Italy, April 2004

Getting to Rome

By foot, metro rail and bus I made it to the Washington Dulles International Airport on schedule. I was careful not to doze off on the metro rail as I had on my way to Dulles for my trip to Greece a few years earlier; that can wreack havoc with a carefully timed cross-city transit. After hunting a bit I found the right line in which to stand and began the process of waiting, ticketing, waiting, baggage checking, waiting, security checking, waiting, shuttle riding and waiting some more which is the way things happen at Dulles nowadays. At my gate the wait grew long—too long. Something was wrong. We were told that the airconditioning system was not working on the plane. When we were finally given a new time for departure, it necessitated my making arrangements for a different connecting flight in Munich. So I waited some more in another line for a new ticket, then waited in another line with a voucher the airline gave me to use for my dinner. Perhaps you have guessed that I don't like waiting in lines.

Luckily I am easily amused and enjoyed watching the German families waiting for the same delayed flight. As often happens I found myself doing more than merely enjoying the lively antics of the increasingly restless families. My thoughts turned to my German blood and how much of what I observed had appeal because the nature of the interpersonal relationships I was observing resonated with some deep rooted Northern European heritage I carry within me or simply because it portrayed a wholesome, healthy, happy, functional family… and whether I would soon be missing the company of Northern Europeans in the hot-blooded Mediterranean.

Somewhere in the air over the Atlantic I made my way into Daylight Saving Time. Europe was making the switch to this time a week earlier than the U.S. I might not have known except for the globalization of production in the calendar market. My calendar tells me about holidays in various countries, the different Mother's Days, Boxing Day, British bank holidays and, as I noticed recently, the different dates for the beginning of Daylight Saving Time. Not being a big fan of Daylight Saving Time in general, I must admit to enjoying the fact that I was not only ahead in time from those back home not only by the ordinary amount due to my being in a different time zone, but I was also even further ahead in time during my first week in Italy due to my getting to Daylight Saving Time that much earlier.

After passing over Ireland and Britain, we passed over the Netherlands and Utrecht in particular which brought back memories of another transit snafu from my trip to/from Greece. Note to self:  Perhaps I'd better pull out my journal from that trip and add something more about that one to my website.
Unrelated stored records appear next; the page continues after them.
(** * The message pipeline of the AI text processor

    A shallow embedding of the two page components of the repository:

    - [ChatTranslator] (src/app/page.js): submit with language detection,
      per-message translate into a map of translations, clear, delete;
    - [Home] (src/unnamed/part_000): send with language detection, summarize
      and translate, with page-level [loading] and [error]. The second
      document kept in src/app/page.js is this component without the
      summarize handler.

    The handlers are [async] functions. They are embedded as terms of a small
    free monad [Proc]: state updates ([setMessages] and the like), outputs
    ([alert], [console.error]) and awaited service calls, whose continuation
    receives either the value the promise is fulfilled with or the value it is
    rejected with. A handler parked at an [Await] is an operation in flight. *)

From Stdlib Require Import String Ascii List ZArith QArith Bool Lia.
From stdpp Require Import base option list gmap strings.
Import ListNotations.
Local Open Scope string_scope.
Local Open Scope Z_scope.
Local Open Scope nat_scope.
Local Open Scope list_scope.

(** ** JavaScript values used by the handlers *)

Module Js.

(** Strings are modelled by [string]; one [ascii] stands for one UTF-16 code
    unit in the Latin-1 range, so [String.length] is [.length]. *)

(** The white space that [String.prototype.trim] strips, in that range:
    TAB, LF, VT, FF, CR, SPACE and NBSP. *)
Definition isWhiteSpace (c : ascii) : bool :=
  let n := nat_of_ascii c in
  ((9 <=? n) && (n <=? 13)) || (n =? 32) || (n =? 160).

Fixpoint trimStart (s : string) : string :=
  match s with
  | EmptyString => EmptyString
  | String c s' => if isWhiteSpace c then trimStart s' else s
  end.

Fixpoint trimEnd (s : string) : string :=
  match s with
  | EmptyString => EmptyString
  | String c s' =>
      match trimEnd s' with
      | EmptyString => if isWhiteSpace c then EmptyString else String c EmptyString
      | t => String c t
      end
  end.

Definition trim (s : string) : string := trimEnd (trimStart s).

(** A string is falsy exactly when it is empty. *)
Definition truthy (s : string) : bool :=
  match s with EmptyString => false | String _ _ => true end.

(** [a || b] on strings. *)
Definition or_else (a b : string) : string := if truthy a then a else b.

(** A thrown value. Only its [message] is ever read ([err?.message]); a
    missing message is the empty string, which is falsy as well. *)
Record Thrown := { message : string }.

Definition TypeError (msg : string) : Thrown := {| message := msg |}.

(** Reading a property of [undefined]. *)
Definition undefined_property : Thrown :=
  TypeError "Cannot read properties of undefined".

(** How a promise settles. *)
Inductive Result (A : Type) : Type :=
| Fulfilled (value : A)
| Rejected (reason : Thrown).
Arguments Fulfilled {A} value.
Arguments Rejected {A} reason.

End Js.
Import Js.

(** ** Asynchronous handlers *)

Module Async.

(** What the user sees or the console receives. *)
Inductive Output : Type :=
| Alert (msg : string)
| ConsoleError (label : string) (err : Thrown).

Section Proc.
Context {St Call : Type} {reply : Call -> Type}.

Inductive Proc (A : Type) : Type :=
| Ret (a : A)
| Throw (err : Thrown)
| SetState (f : St -> St) (k : Proc A)
| GetState (k : St -> Proc A)
| Emit (o : Output) (k : Proc A)
| Await (c : Call) (k : Result (reply c) -> Proc A).
Arguments Ret {A} a.
Arguments Throw {A} err.
Arguments SetState {A} f k.
Arguments GetState {A} k.
Arguments Emit {A} o k.
Arguments Await {A} c k.

Fixpoint bind {A B : Type} (p : Proc A) (f : A -> Proc B) : Proc B :=
  match p with
  | Ret a => f a
  | Throw err => Throw err
  | SetState g k => SetState g (bind k f)
  | GetState k => GetState (fun s => bind (k s) f)
  | Emit o k => Emit o (bind k f)
  | Await c k => Await c (fun r => bind (k r) f)
  end.

(** [try { p } catch (err) { h err }] *)
Fixpoint tryCatch {A : Type} (p : Proc A) (h : Thrown -> Proc A) : Proc A :=
  match p with
  | Ret a => Ret a
  | Throw err => h err
  | SetState g k => SetState g (tryCatch k h)
  | GetState k => GetState (fun s => tryCatch (k s) h)
  | Emit o k => Emit o (tryCatch k h)
  | Await c k => Await c (fun r => tryCatch (k r) h)
  end.

(** [try { p } finally { fin }]: [fin] runs on return and on throw. *)
Fixpoint tryFinally {A : Type} (p : Proc A) (fin : Proc unit) : Proc A :=
  match p with
  | Ret a => bind fin (fun _ => Ret a)
  | Throw err => bind fin (fun _ => Throw err)
  | SetState g k => SetState g (tryFinally k fin)
  | GetState k => GetState (fun s => tryFinally (k s) fin)
  | Emit o k => Emit o (tryFinally k fin)
  | Await c k => Await c (fun r => tryFinally (k r) fin)
  end.

Definition setState (f : St -> St) : Proc unit := SetState f (Ret tt).
Definition getState : Proc St := GetState (fun s => Ret s).
Definition emit (o : Output) : Proc unit := Emit o (Ret tt).

(** [await c]: a rejection is thrown at the [await]. *)
Definition await (c : Call) : Proc (reply c) :=
  Await c (fun r => match r with
                    | Fulfilled v => Ret v
                    | Rejected err => Throw err
                    end).

(** Reading a property of a value that may be [undefined]. *)
Definition defined {A : Type} (o : option A) : Proc A :=
  match o with
  | Some a => Ret a
  | None => Throw undefined_property
  end.

(** The observable history: the service calls issued and the outputs. *)
Inductive Event : Type :=
| Called (c : Call)
| Shown (o : Output).

Record World : Type := { state : St; trace : list Event }.

Definition update (f : St -> St) (w : World) : World :=
  {| state := f (state w); trace := trace w |}.
Definition record (e : Event) (w : World) : World :=
  {| state := state w; trace := trace w ++ [e] |}.

(** The environment's answers to the calls. *)
Definition Oracle : Type := forall c : Call, Result (reply c).

(** Run a handler to its end, every call answered by the oracle. *)
Fixpoint run {A : Type} (o : Oracle) (p : Proc A) (w : World) : World :=
  match p with
  | Ret _ => w
  | Throw _ => w
  | SetState f k => run o k (update f w)
  | GetState k => run o (k (state w)) w
  | Emit out k => run o k (record (Shown out) w)
  | Await c k => run o (k (o c)) (record (Called c) w)
  end.

(** Run the synchronous code up to the next [await]: the call is issued
    and the handler is parked on it, in flight. *)
Fixpoint advance {A : Type} (p : Proc A) (w : World) : World * Proc A :=
  match p with
  | Ret _ => (w, p)
  | Throw _ => (w, p)
  | SetState f k => advance k (update f w)
  | GetState k => advance (k (state w)) w
  | Emit out k => advance k (record (Shown out) w)
  | Await c _ => (record (Called c) w, p)
  end.

(** The awaited promise settles: the parked handler goes on to its next
    [await], or to its end. *)
Definition resume {A : Type} (o : Oracle) (p : Proc A) (w : World)
  : World * Proc A :=
  match p with
  | Await c k => advance (k (o c)) w
  | _ => (w, p)
  end.

(** The parked handler runs to its end. *)
Definition finish {A : Type} (o : Oracle) (p : Proc A) (w : World) : World :=
  match p with
  | Await c k => run o (k (o c)) w
  | _ => w
  end.

Definition inFlight {A : Type} (p : Proc A) : bool :=
  match p with Await _ _ => true | _ => false end.

Definition calls (w : World) : list Call :=
  omap (fun e => match e with Called c => Some c | Shown _ => None end) (trace w).
Definition outputs (w : World) : list Output :=
  omap (fun e => match e with Shown o => Some o | Called _ => None end) (trace w).

(** How many of the calls issued so far satisfy [p]. *)
Definition countCalls (p : Call -> bool) (w : World) : nat :=
  length (List.filter p (calls w)).

(** [inert P p]: no state update of [p] changes a state that satisfies [P]. *)
Fixpoint inert (P : St -> Prop) {A : Type} (p : Proc A) : Prop :=
  match p with
  | Ret _ | Throw _ => True
  | SetState f k => (forall s, P s -> f s = s) /\ inert P k
  | GetState k => forall s, inert P (k s)
  | Emit _ k => inert P k
  | Await c k => forall r, inert P (k r)
  end.
Lemma final_path_idempotent_witness :
  final_path Reference.compression
    (final_path Reference.compression "runs/out.csv" (Some "gz")) (Some "gz") =
  final_path Reference.compression "runs/out.csv" (Some "gz").
Proof.
  apply (final_path_idempotent Reference.compression "runs/out.csv" "gz"
           "runs/" "ut" "o"%char).
  - reflexivity.
  - vm_compute. reflexivity.
  - reflexivity.
  - reflexivity.
  - vm_compute. reflexivity.
  - discriminate.
  - discriminate.
  - reflexivity.
Defined.

(** ** Outcomes of [file_writer] *)

Section Outcomes.
Context {D : Type} (cm : compression_module D) (it : iterate_module D).
Implicit Types (w : world D) (g : gen (heap D) chunk) (c : option string).

(** The loop pulls a chunk only to write it: when it stops, having carried
    out [k] calls, the source is where [k + 1] pulls leave it. *)
Lemma for_each_calls_heap fileobj (mk : chunk → call) g :
  ∀ w res w',
    for_each user set_user g (λ data, stream_call fileobj (mk data)) w = (res, w') →
    ∃ k : nat,
      k ≤ length (items g) ∧
      streams w' = alter (append_calls (mk <$> take k (items g))) fileobj (streams w) ∧
      user w' = snd (pull (S k) g (user w)).
Proof.
  induction g as [|e|a rest IH|f rest IH]; intros w res w' Hrun; simpl in *.
  - injection Hrun as <- <-. exists 0. split_and!; [done| |done].
    by rewrite list_alter_id by apply append_calls_nil.
  - injection Hrun as <- <-. exists 0. split_and!; [done| |done].
    by rewrite list_alter_id by apply append_calls_nil.
  - unfold mbind, M_bind in Hrun.
    destruct (stream_call_cases fileobj (mk a) w) as [Hok|[e Herr]].
    + rewrite Hok in Hrun. apply IH in Hrun as (k & Hk & Hst & Huser).
      exists (S k). split_and!; [simpl; lia| |].
      * rewrite Hst. unfold log_call; simpl. rewrite list_alter_alter_eq.
        apply list_alter_ext; [|done]. intros s _; simpl.
        by rewrite append_calls_app.
      * rewrite Huser. simpl.
        by destruct (next rest (user w)) as [[b rest'| |e] h'];
          [destruct (pull k rest' h') as [[l g'] h'']| |].
    + rewrite Herr in Hrun. injection Hrun as <- <-. exists 0.
      split_and!; [simpl; lia| |done].
      by rewrite list_alter_id by apply append_calls_nil.
  - apply IH in Hrun as (k & Hk & Hst & Huser).
    exists k. split_and!; done.
Qed.

End Outcomes.

(** X4. No cleanup: once the stream of a path destination has been opened,
    the file stays in the directory however the call ends, so that a second
    call for the same path and codec is refused with [FileExistsError], also
    after a failure in the middle of the sequence, and changes nothing. *)
Theorem failed_write_blocks_retry {D : Type}
    (cm : compression_module D) (it : iterate_module D)
    (requested : string) (c : option string) (cls : stream_class)
    (g g' : gen (heap D) chunk) (w w1 : world D) (res : result filelike) :
  COMPRESSION_CLASSES cm !! c = Some cls →
  disk w !! final_path cm requested c = None →
  file_writer cm it (Path requested) g c w = (res, w1) →
  file_writer cm it (Path requested) g' c w1 =
  (Raise (FileExistsError (final_path cm requested c)), w1).
Proof.
  intros Hcls Hnew Hfirst.
  destruct (file_writer_path_fresh cm it requested g c w cls Hcls Hnew)
    as (res0 & w0 & k & Hrun & _ & _ & Hdisk & _).
  rewrite Hfirst in Hrun. injection Hrun as <- <-.
  apply (file_writer_path_exists cm it requested g' c w1 cls Hcls).
  rewrite Hdisk, lookup_insert_eq. by eexists.
Qed.

Lemma failed_write_blocks_retry_witness :
  let first := file_writer Reference.compression Reference.iterate (Path "out")
                 (failing_source [Reference.c1] (UpstreamError "source failed"))
                 (Some "gz") Reference.w0 in
  file_writer Reference.compression Reference.iterate (Path "out")
    (counting_source [Reference.c1]) (Some "gz") (snd first) =
  (Raise (FileExistsError "out.gz"), snd first).
Proof.
  intros first.
  apply (failed_write_blocks_retry Reference.compression Reference.iterate
           "out" (Some "gz") (CodecFile "gz")
           (failing_source [Reference.c1] (UpstreamError "source failed"))
           (counting_source [Reference.c1]) Reference.w0 (snd first)
           (Raise (UpstreamError "source failed"))).
  - vm_compute. reflexivity.
  - vm_compute. reflexivity.
  - vm_compute. reflexivity.
Defined.

(** X6. An empty sequence written to a handle never calls the handle: the
    call returns it whatever state it is in, closed or not a stream at all,
    and only the source has run. *)
Theorem empty_sequence_spares_handle {D : Type}
    (cm : compression_module D) (it : iterate_module D)
    (fileobj : nat) (c : option string) (g : gen (heap D) chunk) (w : world D) :
  items (handle_pipeline cm it g c) = [] →
  failure (handle_pipeline cm it g c) = None →
  file_writer cm it (Handle fileobj) g c w =
  (Ok (Handle fileobj), set_user (effects (handle_pipeline cm it g c) (user w)) w).
Proof.
  intros Hitems Hfail.
  destruct (file_writer_handle_run cm it fileobj g c w)
    as (res & w' & k & Hrun & Hk & Hst & Hdisk & Hfin & Herr).
  rewrite Hitems in *. simpl in Hk.
  assert (k = 0) as -> by lia. simpl in Hst.
  rewrite list_alter_id in Hst by apply append_calls_nil.
  destruct res as [v|e].
  - destruct (Hfin v eq_refl) as (-> & _ & _ & Huser).
    rewrite Hrun. f_equal. destruct w'; unfold set_user; simpl in *. by subst.
  - destruct (Herr e eq_refl) as [Hf|Hlt]; [congruence|simpl in Hlt; lia].
Qed.

Lemma empty_sequence_spares_handle_witness :
  let closed := snd (stream_close 0 Reference.w0) in
  file_writer Reference.compression Reference.iterate (Handle 0)
    (counting_source []) (Some "gz") closed =
  (Ok (Handle 0), closed).
Proof.
  intros closed.
  apply (empty_sequence_spares_handle Reference.compression Reference.iterate
           0 (Some "gz") (counting_source []) closed).
  - reflexivity.
  - reflexivity.
Defined.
Perhaps by now some of you are worrying that the rest of my trip will be as exciting as my little Daylight Saving Time account—i.e. not very—or full of stories about how I got lost here, took a wrong turn there or fell asleep in some other place. Well…to keep those of you from a reading experience you might eventually find to be a waste of your time let me tell you what my hopes were for this trip. As interested as I can be in museums and artistic expression, I find myself more interested in cities:  the street patterns, the situation of parks and other open spaces, the flow of people utilizing differing modes of transportation and especially good benches from which to enjoy and observe all of this. Finding oneself lost in a new city is like losing oneself in a good book:  it is something for which one can only hope, something that cannot be planned, not something to be avoided. It brings with it the fun and challenge of getting to know ones surroundings better. With this admission down in words and my audience perhaps dwindling away to nothing, let me continue.

Having arrived at Rome's Fiumicino airport, I discovered that my checked luggage had not arrived. So with what I had carried on or worn, I found my way by train, tram and foot to Trastevere and my hotel, Santa Maria. It had been suggested by the guide book I had read, some of the websites I perused and a friend who had stayed there a year or two before.

Uncertain of what the weather would bring during my stay in Rome I grabbed the available light upon my arrival to take some pictures around my hotel room…and then retook a number of them again when I remembered that my lens casts a shadow with my built-in flash at certain wide angle settings.

Since I was later arriving in Rome than I had planned, my first outing was in the evening. It was nice to get out, just me and the streets of Rome. Knowing that I would have plenty of daylight hours ahead of me before I left the city, I used the night hours not trying to capture things in photographs but just experiencing the city.